Whenever a line in this data holds the word "zeta", report that line in full.

+++ MATERIAL PROVIDED

(* ===== verification/Fish.v ===== *)
(** guestfish, the commands: running the commands given as arguments
    (cmdline of fish/fish.c), glob and its Cartesian product (fish/glob.c), URIs
    of -a (fish/uri.c), Windows paths, here documents and local files
    (fish/fish.c), splitting paths (fish/copy.c).  Commands and API calls are
    parameters. *)

From S2P Require Import Prelude Xdr Handle Utils Conn Guestfsd FishParse.
From Stdlib Require Import Ascii.

#[local] Arguments String.append : simpl nomatch.

(** * Issuing commands

    [issue cmd argv exit_on_error] is issue_command without a pipe, on a state
    of its own. *)

Section issuing.
Context {S : Type} (issue_command : string -> list string -> bool -> M S Z).

(** ** cmdline

    The commands between ":" arguments.  [fuel] is the number of arguments. *)
Fixpoint until_colon (args : list string) : list string * list string :=
  match args with
  | [] => ([], [])
  | a :: args' => if STREQ a ":" then ([], args)
                  else let '(params, rest) := until_colon args' in (a :: params, rest)
  end.

Definition drop_dash (cmd : string) : bool * string :=
  match cmd with String "-" cmd' => (false, cmd') | _ => (true, cmd) end.

Fixpoint cmdline (fuel : nat) (argv : list string) : M S unit :=
  match argv, fuel with
  | [], _ => ret tt
  | _, O => halt OutOfFuel
  | cmd :: args, Datatypes.S fuel' =>
      if STREQ cmd ":" then halt Exited
      else
        let '(exit_on_error, cmd) := drop_dash cmd in
        let '(params, rest) := until_colon args in
        r <- issue_command cmd params exit_on_error ;;
        if (r =? -1)%Z && exit_on_error then halt Exited
        else match rest with
             | [] => ret tt
             | _ :: rest' => cmdline fuel' rest'
             end
  end.

(** ** glob

    [posn] and [count] without the entry 0 that C ignores. *)
Definition odometer (digits : list (nat * nat)) : bool * list nat :=
  foldr (fun '(posn, count) '(stop, ps) =>
           if stop : bool then (true, posn :: ps)
           else if (posn + 1 <? count)%nat then (true, posn + 1 :: ps)
           else (false, 0 :: ps)) (false, []) digits.

Definition current (globs : list (list string)) (posn : list nat) : list string :=
  zip_with (fun g i => nth i g "") globs posn.

(** [r] is -1 once a command has failed. *)
Fixpoint glob_issue (fuel : nat) (cmd : string) (globs : list (list string)) (posn : list nat) (r : Z) : M S Z :=
  match fuel with
  | O => halt OutOfFuel
  | Datatypes.S fuel' =>
      x <- issue_command cmd (current globs posn) false ;;
      let r := if (x =? -1)%Z then (-1)%Z else r in
      let '(more, posn') := odometer (zip posn (length <$> globs)) in
      if more then glob_issue fuel' cmd globs posn' r else ret r
  end.

Definition product_size (globs : list (list string)) : nat := foldr (fun g n => length g * n) 1 globs.

(** *** What an argument stands for

    The calls of the API; [None] is an error. *)
Record glob_api := mk_glob_api {
  ga_glob_expand : string -> option (list string);
  ga_list_devices : option (list string);
  ga_list_partitions : option (list string);
  ga_list_md_devices : option (list string);
  ga_has_lvm2 : bool;
  ga_lvs : option (list string);
  ga_fnmatch : string -> string -> option bool          (* of a pattern and a name *)
}.

Definition single_element_list (element : string) : list string := [element].

Definition expand_pathname (api : glob_api) (path : string) : option (list string) :=
  pp ← ga_glob_expand api path;
  Some (match pp with [] => single_element_list path | _ => pp end).

Fixpoint add_strings_matching (api : glob_api) (pp : list string) (glob : string) (acc : list string) :
    option (list string) :=
  match pp with
  | [] => Some acc
  | p :: pp' =>
      m ← ga_fnmatch api glob p;
      add_strings_matching api pp' glob (if m : bool then acc ++ [p] else acc)
  end.

Definition expand_devicename (api : glob_api) (device : string) : option (list string) :=
  pp ← ga_list_devices api; l ← add_strings_matching api pp device [];
  pp ← ga_list_partitions api; l ← add_strings_matching api pp device l;
  pp ← ga_list_md_devices api; l ← add_strings_matching api pp device l;
  l ← (if ga_has_lvm2 api then pp ← ga_lvs api; add_strings_matching api pp device l else Some l);
  Some (match l with [] => single_element_list device | _ => l end).

Definition expand_arg (api : glob_api) (arg : string) : option (list string) :=
  if STRPREFIX arg "/dev/" then expand_devicename api arg
  else if STRPREFIX arg "/" then expand_pathname api arg
  else Some (single_element_list arg).

Definition run_glob (api : glob_api) (argv : list string) : M S Z :=
  match argv with
  | [] => ret (-1)%Z
  | cmd :: args =>
      match mapM (expand_arg api) args with
      | None => ret (-1)%Z
      | Some globs => glob_issue (product_size globs) cmd globs ((fun _ => 0) <$> globs) 0
      end
  end.
(** Negative numbers. *)
Lemma scan_number_neg base t v rest : (forall c r, t = String c r -> c_isdigit c = true) -> t <> "" ->
  scan_number base t = Some (v, rest) -> scan_number base (String "-" t) = Some (- v, rest).
Proof.
  intros Hd Hne. destruct t as [|c t]; [done|]. specialize (Hd c t eq_refl). unfold scan_number.
  assert (skip_spaces (String c t) = String c t) as -> by (cbn; by rewrite (no_space_digit c Hd)).
  change (skip_spaces (String "-" (String c t))) with (String "-" (String c t)). cbn beta iota zeta.
  assert (forall (A : Type) (a b d : string -> A), match String c t with
    | String "-" s' => a s' | String "+" s' => b s' | _ => d (String c t) end = d (String c t)) as Hsign.
  { intros A a b d. destruct c as [[] [] [] [] [] [] [] []]; done. }
  rewrite (Hsign _ (fun s' => (true, s')) (fun s' => (false, s')) (fun s' => (false, s'))). cbn beta iota zeta.
  repeat case_match; intros [= <- <-]; done.
Qed.
Lemma scan_number_pretty_Z (z : Z) : scan_number 0 (pretty z) = Some (z, "").
Proof.
  assert (forall x : N, scan_number 0 (pretty x) = Some (Z.of_N x, "")) as HN.
  { intros x. rewrite <- (str_app_nil_r (pretty x)) at 1. by apply scan_number_pretty; [right|..]. }
  destruct z as [|p|p]; [apply (HN 0%N)|apply (HN (Npos p))|].
  change (pretty (Zneg p)) with (String "-" (pretty (Npos p))).
  destruct (pretty_head (Npos p)) as (c & t & E & Hc & _).
  rewrite (scan_number_neg 0 (pretty (Npos p)) (Zpos p) ""); [done|..|by apply (HN (Npos p))].
  - rewrite E. by intros ? ? [= <- <-].
  - by rewrite E.
Qed.
Lemma do_part_init_one_reply ub device parttype : one_reply ub int_failed (do_part_init E device parttype).
Proof. unfold do_part_init. emits. Qed.
Lemma do_part_add_one_reply ub device prlogex a b : one_reply ub int_failed (do_part_add E device prlogex a b).
Proof. unfold do_part_add. emits. Qed.
Lemma do_part_del_one_reply ub device n : one_reply ub int_failed (do_part_del E device n).
Proof. unfold do_part_del. emits. Qed.
Lemma do_part_disk_one_reply ub device parttype : one_reply ub int_failed (do_part_disk E device parttype).
Proof. unfold do_part_disk. emits. Qed.
Lemma do_part_set_bootable_one_reply ub device n b : one_reply ub int_failed (do_part_set_bootable E device n b).
Proof. unfold do_part_set_bootable. emits. Qed.
Lemma do_part_set_name_one_reply ub device n name : one_reply ub int_failed (do_part_set_name E device n name).
Proof. unfold do_part_set_name. emits. Qed.
Lemma do_part_set_mbr_id_one_reply ub device n id : one_reply ub int_failed (do_part_set_mbr_id E device n id).
Proof. unfold do_part_set_mbr_id. emits. Qed.
Lemma do_part_set_gpt_type_one_reply ub device n guid : one_reply ub int_failed (do_part_set_gpt_type E device n guid).
Proof. unfold do_part_set_gpt_type. emits. Qed.
Lemma do_part_get_gpt_type_one_reply ub device n : one_reply ub ptr_failed (do_part_get_gpt_type E device n).
Proof. unfold do_part_get_gpt_type, sgdisk_info_extract_field. emits. Qed.
Lemma do_part_get_parttype_one_reply device : one_reply true ptr_failed (do_part_get_parttype E device).
Proof. unfold do_part_get_parttype. emits. Qed.
Lemma do_part_list_one_reply device : one_reply true ptr_failed (do_part_list E device).
Proof. unfold do_part_list. emits. Qed.
Lemma do_part_get_bootable_one_reply device n : one_reply true int_failed (do_part_get_bootable E device n).
Proof. unfold do_part_get_bootable. emits. Qed.
End replies.

(** * The tables parted -m prints *)

Record table_row := mk_row {
  row_num : N; row_start : N; row_end : N; row_size : N;
  row_fs : string; row_name : string; row_flags : string
}.
Record table := mk_table {
  tb_device : list string;         (* the fields before the type: path, size, transport, sector sizes *)
  tb_type : string;
  tb_more : list string;           (* model and the rest *)
  tb_rows : list table_row
}.

(** Fields separated by colons, the line ended by a semicolon. *)
Fixpoint fields_text (fs : list string) : string :=
  match fs with
  | [] => ""
  | [f] => f +:+ ";"
  | f :: fs' => f +:+ ":" +:+ fields_text fs'
  end.
Definition row_fields (r : table_row) : list string :=
  [pretty (row_num r); pretty (row_start r) +:+ "B"; pretty (row_end r) +:+ "B"; pretty (row_size r) +:+ "B";
   row_fs r; row_name r; row_flags r].
Definition table_lines (t : table) : list string :=
  "BYT;" :: fields_text (tb_device t ++ tb_type t :: tb_more t) :: ((fields_text ∘ row_fields) <$> tb_rows t).
Definition table_text (t : table) : string := str_unlines (table_lines t).
(** Partition names: a device name that does not end in a digit followed by a number below
    2^31 is split back into that device and that number; and whatever name is given, the two procedures
    succeed together, exactly when it ends in a digit, the device being the name without its final digits. *)
Theorem part_name_roundtrip :
  (forall (dev : string) (n : N) s, (forall a c, dev = a +:+ String c "" -> c_isdigit c = false) ->
     Z.of_N n < 2 ^ 31 ->
     do_part_to_dev (dev +:+ pretty n) s = (Ret (Some dev), s) /\
     do_part_to_partnum (dev +:+ pretty n) s = (Ret (Z.of_N n), s)) /\
  (forall part s, match do_part_to_dev part s with
     | (Ret (Some dev), s') => s' = s /\ exists num, part = dev +:+ num /\ num <> "" /\ str_forallb c_isdigit num = true /\
         (forall a c, dev = a +:+ String c "" -> c_isdigit c = false)
     | (Ret None, s') => do_part_to_partnum part s = (Ret (-1), s') /\
         (forall a c, part = a +:+ String c "" -> c_isdigit c = false)
     | (Stop _, _) => False
     end).
Proof.
  split.
  - intros dev n s Hd Hn. destruct (pretty_N_spec n) as (Hdig & Hne & _).
    unfold do_part_to_dev, do_part_to_partnum. rewrite split_digits_app by done.
    assert (sscanf (pretty n) [pct_d] = [Z.of_N n]) as Hs.
    { unfold pct_d. cbn [sscanf]. rewrite <- (str_app_nil_r (pretty n)).
      rewrite scan_number_pretty by (by left || done). unfold store_int, clamp_long. rewrite s32_id by lia. f_equal. lia. }
    destruct (pretty n) eqn:En; [done|]. by rewrite Hs.
  - intros part s. pose proof (split_digits_spec part) as H. unfold do_part_to_dev, do_part_to_partnum.
    destruct (split_digits part) as [dev num]. destruct H as (-> & Hn & Hd). destruct num as [|c num]; cbn.
    + split; [done|]. by rewrite str_app_nil_r.
    + split; [done|]. exists (String c num). by split_and!.
Qed.
Lemma part_name_roundtrip_witness :
  do_part_to_dev "/dev/sda12" ex_state = (Ret (Some "/dev/sda"), ex_state) /\
  do_part_to_partnum "/dev/sda12" ex_state = (Ret 12, ex_state).
Proof.
  apply (proj1 part_name_roundtrip "/dev/sda" 12%N ex_state); [|lia].
  intros a c Ha. assert (String.get 7 "/dev/sda" = Some c) as Hc.
  { assert (String.length a = 7%nat) as <- by (apply (f_equal String.length) in Ha; rewrite str_length_app in Ha; cbn in Ha; lia).
    rewrite Ha. apply str_get_last. }
  by injection Hc as <-.
Defined.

++++++

:: RESPONSE FOR THIS EXERCISE ::
  change (skip_spaces (String "-" (String c t))) with (String "-" (String c t)). cbn beta iota zeta.
  rewrite (Hsign _ (fun s' => (true, s')) (fun s' => (false, s')) (fun s' => (false, s'))). cbn beta iota zeta.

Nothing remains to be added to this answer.